A Igreja, para manter a sua missão de serviço à humanidade e a credibilidade e continuidade, terá que suportar uma certa tensão entre doutrina e pastoral; mas por outro lado não pode seguir a bajulação da moda ou do tempo.

Na disputa presente, que é mais séria que qualquer outra anterior, está em jogo a criação de uma moral totalmente nova sem compromisso (uma nova matriz social) tendente a fomentar a criação de um novo Homem e de uma cultura (nova maneira de estar social), de orientação matemática, criada artificialmente e implementada por cúpulas político-económicas cimeiras que, à imagem da manipulação da natureza, (experimentação biológica da manipulação da gene humana) quer impor a manipulação da cultura e daquilo que constitui os fundamentos da identidade das culturas. Os manipuladores da cultura já cantam vitória ao verificar que no povo, com o tempo, se pode observar uma certa inversão de mentalidades, como vai acontecendo na igualação de comunidades de vida homossexuais a heterossexuais e mais tarde na eutanásia e na eugenia.

A defesa da família é uma questão de natureza, de religião e de Estado independentemente da crença. Ao ligar-se a constituição de família à procriação também se deve ter em conta que quem se casa catolicamente também não tem obrigação de ter filhos e os que não podem ter filhos ou se casam em idade de os não ter, não perdem a legitimidade do casamento, chega-lhes a boa intenção. Como na natureza não há regra sem excepção. Um outro aspecto a ter também em consideração é que uma coisa é o casamento civil e outra é o casamento religioso. Posso imaginar, a nível cristão, a bênção de um par homossexual mas não o sacramento.

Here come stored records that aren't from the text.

(** X23: of the items of a response, exactly those whose type is line,
    circle, rect or text become entities, in the order of the response and
    with that type; the others are dropped without disturbing the rest.
    Every generated entity is on the requested layer, unselected, without a
    colour of its own, and a generated text entity never has font size 0
    (a missing or zero size becomes 12). *)
Theorem transformItems_wellformed (lid : string) (ids : nat -> string)
    (i : nat) (items : list GeminiItem) :
  map entityType (transformItems lid ids i items)
  = map item_type (filter knownType items) /\
  (List.length (transformItems lid ids i items) <= List.length items)%nat /\
  (forall ent, In ent (transformItems lid ids i items) ->
     layerId ent = lid /\
     ent_selected (base ent) = Some false /\
     ent_color (base ent) = None /\
     (forall b x y t fs, ent = TextEntity b x y t fs -> fs <> 0)).
Proof.
  revert i. induction items as [|item items IH]; intros i.
  - split; [reflexivity |]. split; [apply Nat.le_refl | intros ent []].
  - destruct (IH (S i)) as (Htypes & Hlen & Hall).
    cbn [transformItems filter].
    destruct (transformItem lid (ids i) item) as [ent|] eqn:Ht.
    + apply transformItem_Some in Ht as (Hk & Hty & Hbase & Hfs).
      rewrite Hk. cbn [map List.length]. rewrite Hty, Htypes.
      split; [reflexivity |]. split; [lia |].
      intros ent' [<- | Hin]; [| now apply Hall].
      unfold layerId. rewrite Hbase. cbn. repeat split. exact Hfs.
    + apply transformItem_None in Ht. rewrite Ht.
      split; [exact Htypes |]. split; [cbn [List.length]; lia | exact Hall].
Qed.

(** ** Cancelling *)

Lemma handleKey_Escape s :
  handleKey "Escape" s
  = setTool SELECT
      (setSelectedIds [] (setPreviewEntity None (setIsDrawing false s))).
Proof. reflexivity. Qed.

Lemma handleMouseMove_entities canvas e s :
  entities (handleMouseMove canvas e s) = entities s.
Proof.
  unfold handleMouseMove. destruct canvas; [| reflexivity].
  repeat break_match; reflexivity.
Qed.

A Igreja tem o direito de se sentir ligada à tarefa bíblica e o Estado à vontade dos cidadãos. Um e outro não devem ignorar o quórum de que são feitos nem ideais que reconhecem a regra e a excepção. O direito de minorias ou da excepção não pode ignorar também os direitos das maiorias ou da regra. A vida e o progresso pressupõem um contínuo processo de colaboração e adaptação, só assim se pode garantir o princípio evolutivo da colaboração dos mais fracos para subsistirem contra a lei da força dos mais fortes que arrasariam o resto da natureza.

A igreja tem por seu caracter constitucional ficar-se pela simplicidade da verdade: o sacramento do matrimónio consta de uma união de uma mulher e de um homem para sempre. O sacramento tem vigor até à morte, por isso para o celebrar será precisa grande maturidade e a vontade da metanoia individual e comum. A doutrina da fé é orientação e não deve agir contra a praxis da fé; o casamento é ao mesmo tempo sacramento e comunidade de vida. A indissolubilidade do matrimónio não deve tornar-se numa teoria abstracta sem relação com a praxis (não é apenas um ideal humano). Optar pela vida é o característico da vida cristã que não vê na entropia uma via a seguir reconhecendo, pelo contrário, que a vida é uma subida que implica luta no reconhecimento da própria sombra e luz.

Não se deve demonizar nem glorificar a homossexualidade. Por vezes há muita agressão no discurso sobre o assunto porque por trás de um homossexual ou de uma lésbica se escondem muitos anos de sofrimento e de opressão indirecta, ou porque o tema da homossexualidade e do género é usado como estratégia para a mudança paradigmática da sociedade e valores e ainda porque os lóbis da EU e dos USA ditam através de leis a aplicar nos parlamentos, os novos comportamentos a criar numa sociedade do futuro.

A defesa da ideologia homossexual, que faz parte da ideologia do género, encontra-se em contradição com todas as culturas, religiões e com a natureza. A homossexualidade deve ser compreendida como excepção à rega sem ser marginalizada e sem o acompanhamento da paulada moralista que muitas vezes a discriminou e em muitos lugares continua a descriminar considerando homossexuais, como se se tratasse de leprosos. Cada época tem um ideário correspondente com abusos num ou noutro sentido mas que a sociedade vai corrigindo com o tempo.